| EXERCISE DESCRIPTION |
In the entries below, which lines run from the one containing "(** gem5 answers" to the one containing "Class Peer : Prop"? Copy exactly those lines, ends included, and no others.

| RECORDS PROVIDED |
(* ===== verification/MasterProtocol.v ===== *)
(** * The master port between an initiator and gem5

    The account that the port's history gives of its transactions, what the port relies on of the
    initiator and of gem5, and the invariant of the closed system. *)

From S2P Require Import Prelude Tlm MemManager EventLoop MasterPort.
Import Master.

(** ** The account

    The request that has no END_REQ yet, the packet that gem5 has taken for it, the transactions that
    gem5 works on with their packets, and the one that has no END_RESP yet; and whether gem5 owes a
    retry for the request it refused, or the port for a response. *)
Record account := Account {
  requested : option ptr;
  sending : option ptr;
  taken : gmap ptr ptr;
  answered : option ptr;
  refused : bool;
  owed : bool;
}.

(** One call; [None] where a call breaks the base protocol, or the timing protocol of gem5. *)
Definition account_step (s : account) (c : mcall) : option account :=
  let '(Account req snd tk ans rf ow) := s in
  match c with
  | MFw t ph TLM_ACCEPTED =>
      match ph with
      | BEGIN_REQ =>
          when (bool_decide (req = None) && bool_decide (tk !! t = None) && negb (bool_decide (ans = Some t)))
               (Some (Account (Some t) snd tk ans rf ow))
      | END_RESP => when (bool_decide (ans = Some t)) (Some (Account req snd tk None rf ow))
      | _ => None
      end
  | MFw _ _ TLM_COMPLETED => Some s
  | MFw _ _ TLM_UPDATED => None
  | MSendReq a ok =>
      when (bool_decide (is_Some req) && bool_decide (snd = None))
           (Some (Account req (if ok then Some a else None) tk ans (negb ok) ow))
  | MBw t END_REQ TLM_ACCEPTED =>
      match snd with
      | Some a => when (bool_decide (req = Some t)) (Some (Account None None (<[t := a]> tk) ans rf ow))
      | None => None
      end
  | MBw t BEGIN_RESP status =>
      when (bool_decide (is_Some (tk !! t)) && bool_decide (ans = None))
           (Some (Account req snd (delete t tk)
                    (if bool_decide (status = TLM_ACCEPTED) then Some t else None) rf ow))
  | MBw _ _ _ => None
  | MResp _ ok => when (negb ow) (Some (Account req snd tk ans rf (negb ok)))
  | MRetryResp => when ow (Some (Account req snd tk ans rf false))
  | MAtomic _ | MFunctional _ => Some s
  end.

Definition no_account : account := Account None None ∅ None false false.

Definition account_of (l : list mcall) : option account :=
  foldl (λ o c, o ≫= λ s, account_step s c) (Some no_account) l.

Lemma account_snoc l c : account_of (l ++ [c]) = account_of l ≫= λ s, account_step s c.
Proof. unfold account_of. by rewrite foldl_app. Qed.

(** ** References

    How many references of [t] the initiator and the port have between them: the initiator one until
    END_RESP, the port one for each entry of its queue, two for a request it is working on, and one for a
    transaction that gem5 has taken. *)
Abbreviation queue := (list (ptr * tlm_phase)).

Definition entries (t : ptr) (q : queue) : nat := length (filter (λ e, e.1 = t) q).

Definition shares (s : account) (q : queue) (t : ptr) : nat :=
  (entries t q +
   (if bool_decide (requested s = Some t) then if bool_decide ((t, BEGIN_REQ) ∈ q) then 1 else 3 else 0) +
   (if bool_decide (is_Some (taken s !! t)) then 2 else 0) +
   (if bool_decide (answered s = Some t) then 1 else 0))%nat.

Section protocol.
Context `{TlmPayloadLaws, Gem5PacketLaws} {E : Type}.
Implicit Types (w : world E) (t a : ptr) (m : mem) (p : payload) (s : account) (q : queue).

(** What nobody else changes of a payload that the port has. *)
Record intact p p' : Prop := {
  kp_extension : get_extension (attrs p') = get_extension (attrs p);
  kp_command : get_command (attrs p') = get_command (attrs p);
  kp_status : get_response_status (attrs p) = TLM_OK_RESPONSE →
              get_response_status (attrs p') = TLM_OK_RESPONSE;
}.

Definition phases w : queue := fst <$> peq w.

(** A step of the other side: the port, its queue and its history stay; so do the references that are
    accounted for, what the port reads of those payloads, and the packets of queued requests. *)
Record mprivate w w' : Prop := {
  mp_port : port w' = port w;
  mp_peq : peq w' = peq w;
  mp_history : history w' = history w;
  mp_ok : mm_ok (memory w) → mm_ok (memory w');
  mp_payload s t p : account_of (history w) = Some s → (0 < shares s (phases w) t)%nat →
    gps (st (memory w)) !! t = Some p → (shares s (phases w) t ≤ ref_count p)%nat →
    ∃ p', gps (st (memory w')) !! t = Some p' ∧ (shares s (phases w) t ≤ ref_count p')%nat ∧ intact p p';
  mp_packet t p e : (t, BEGIN_REQ) ∈ phases w → gps (st (memory w)) !! t = Some p →
    get_extension (attrs p) = Some e → is_Some (pkts (st (memory w)) !! Packet e) →
    is_Some (pkts (st (memory w')) !! Packet e);
}.

(** gem5 answers the request it took for [t] with the packet [a], the port's sender state on top. *)
Definition answers w a t (k0 : packet) : Prop :=
  (∀ s, account_of (history w) = Some s → taken s !! t = Some a) ∧
  ∃ k, pkts (st (memory w)) !! a = Some k ∧ isResponse k = true ∧
    popSenderState (set_headerDelay 0 (set_payloadDelay 0 k)) = Some (TlmSenderState t, k0).

Context `{!MasterEnv E}.

(** While it is told to retry, gem5 may send responses, the one that was refused and further ones; the run
    ends when the port fails on one of them. *)
Inductive retried : world E → outcome unit → world E → Prop :=
| rt_quiet w w' : mprivate w w' → retried w (Ok tt) w'
| rt_answer w w1 a t k0 b w2 o w3 :
    mprivate w w1 → answers w1 a t k0 → recvTimingResp a w1 = (Ok b, w2) → retried w2 o w3 →
    retried w o w3
| rt_stop w w1 a t k0 e w2 :
    mprivate w w1 → answers w1 a t k0 → recvTimingResp a w1 = (Err e, w2) → retried w (Err e) w2.

(** The other side: neither gem5 nor the initiator calls back, except for those responses; END_REQ is
    answered by TLM_ACCEPTED, BEGIN_RESP by TLM_UPDATED only with END_RESP; a functional access changes
    the length of no payload. *)
Class Peer : Prop := {
  pe_request a w ok w' : sendTimingReq a w = (ok, w') → mprivate w w';
  pe_end_req t d w r w' : nb_transport_bw t END_REQ d w = (r, w') →
    mprivate w w' ∧ r.1.1 = TLM_ACCEPTED;
  pe_begin_resp t d w r w' : nb_transport_bw t BEGIN_RESP d w = (r, w') →
    mprivate w w' ∧ (r.1.1 = TLM_UPDATED → r.1.2 = END_RESP);
  pe_retry w : retried w (fst (sendRetryResp w)) (snd (sendRetryResp w));
  pe_functional a w : mprivate w (sendFunctional a w) ∧
    ∀ t p, gps (st (memory w)) !! t = Some p → ∃ p', gps (st (memory (sendFunctional a w))) !! t = Some p' ∧
      get_data_length (attrs p') = get_data_length (attrs p);
}.

(** A gem5 that waits for END_RESP between the responses it sends again. *)
Class Courteous : Prop := { co_retry w : fst (sendRetryResp w) = Ok tt }.

(** ** Invariant *)

(** A queued request can be sent: it is a read or a write, or carries a packet that exists and that
    gem5 does not have. *)
Definition usable s m p : Prop :=
  match get_extension (attrs p) with
  | Some e => is_Some (pkts (st m) !! Packet e) ∧ ∀ t a, taken s !! t = Some a → a ≠ Packet e
  | None => get_command (attrs p) ≠ TLM_IGNORE_COMMAND
  end.

Definition has_gp m t (P : payload → Prop) : Prop := ∃ p, gps (st m) !! t = Some p ∧ P p.

Record mem_ok s q m : Prop := {
  me_ok : mm_ok m;
  me_funded t : (0 < shares s q t)%nat → has_gp m t (λ p, shares s q t ≤ ref_count p)%nat;
  me_usable t : (t, BEGIN_REQ) ∈ q → has_gp m t (usable s m);
  me_status t : answered s = Some t ∨ (t, END_RESP) ∈ q →
    has_gp m t (λ p, get_response_status (attrs p) = TLM_OK_RESPONSE);
}.

(** No request is on its way to gem5. *)
Definition idle_port (p : SCMasterPort) : Prop :=
  waitForRetry p = false ∧ pendingRequest p = None ∧ pendingPacket p = None.

(** The port's members for requests, and the BEGIN_REQ entries of the queue; [hand] is the request
    that a handler is working on. *)
Inductive request_ok (p : SCMasterPort) : option ptr → account → list ptr → Prop :=
| rq_none s : idle_port p → requested s = None → sending s = None → refused s = false →
    request_ok p None s []
| rq_queued t s : idle_port p → requested s = Some t → sending s = None → refused s = false →
    request_ok p None s [t]
| rq_hand t s : requested s = Some t → request_ok p (Some t) s []
| rq_done t s : requested s = None → sending s = None → refused s = false →
    request_ok p (Some t) s []
| rq_pending t a s : waitForRetry p = true → pendingRequest p = Some t → pendingPacket p = Some a →
    requested s = Some t → sending s = None → refused s = true → request_ok p None s [].

(** Its member for responses, and the END_RESP entries. *)
Inductive response_ok : bool → option ptr → list ptr → Prop :=
| rs_free : response_ok false None []
| rs_answered t : response_ok true (Some t) []
| rs_ending t : response_ok true None [t].

(** [mid]: a retry is being sent. *)
Record minv (mid : bool) (hand : option ptr) w s : Prop := {
  mi_account : account_of (history w) = Some s;
  mi_memory : mem_ok s (phases w) (memory w);
  mi_queue : ∃ begins ends,
    phases w ≡ₚ ((λ t, (t, BEGIN_REQ)) <$> begins) ++ ((λ t, (t, END_RESP)) <$> ends) ∧
    request_ok (port w) hand s begins ∧ response_ok (responseInProgress (port w)) (answered s) ends;
  mi_retry : needToSendRetry (port w) = owed s || mid;
  mi_owed : owed s = true → responseInProgress (port w) = true ∧ mid = false;
}.
End protocol.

| EXERCISE OUTPUT |
(** gem5 answers the request it took for [t] with the packet [a], the port's sender state on top. *)
Definition answers w a t (k0 : packet) : Prop :=
  (∀ s, account_of (history w) = Some s → taken s !! t = Some a) ∧
  ∃ k, pkts (st (memory w)) !! a = Some k ∧ isResponse k = true ∧
    popSenderState (set_headerDelay 0 (set_payloadDelay 0 k)) = Some (TlmSenderState t, k0).

Context `{!MasterEnv E}.

(** While it is told to retry, gem5 may send responses, the one that was refused and further ones; the run
    ends when the port fails on one of them. *)
Inductive retried : world E → outcome unit → world E → Prop :=
| rt_quiet w w' : mprivate w w' → retried w (Ok tt) w'
| rt_answer w w1 a t k0 b w2 o w3 :
    mprivate w w1 → answers w1 a t k0 → recvTimingResp a w1 = (Ok b, w2) → retried w2 o w3 →
    retried w o w3
| rt_stop w w1 a t k0 e w2 :
    mprivate w w1 → answers w1 a t k0 → recvTimingResp a w1 = (Err e, w2) → retried w (Err e) w2.

(** The other side: neither gem5 nor the initiator calls back, except for those responses; END_REQ is
    answered by TLM_ACCEPTED, BEGIN_RESP by TLM_UPDATED only with END_RESP; a functional access changes
    the length of no payload. *)
Class Peer : Prop := {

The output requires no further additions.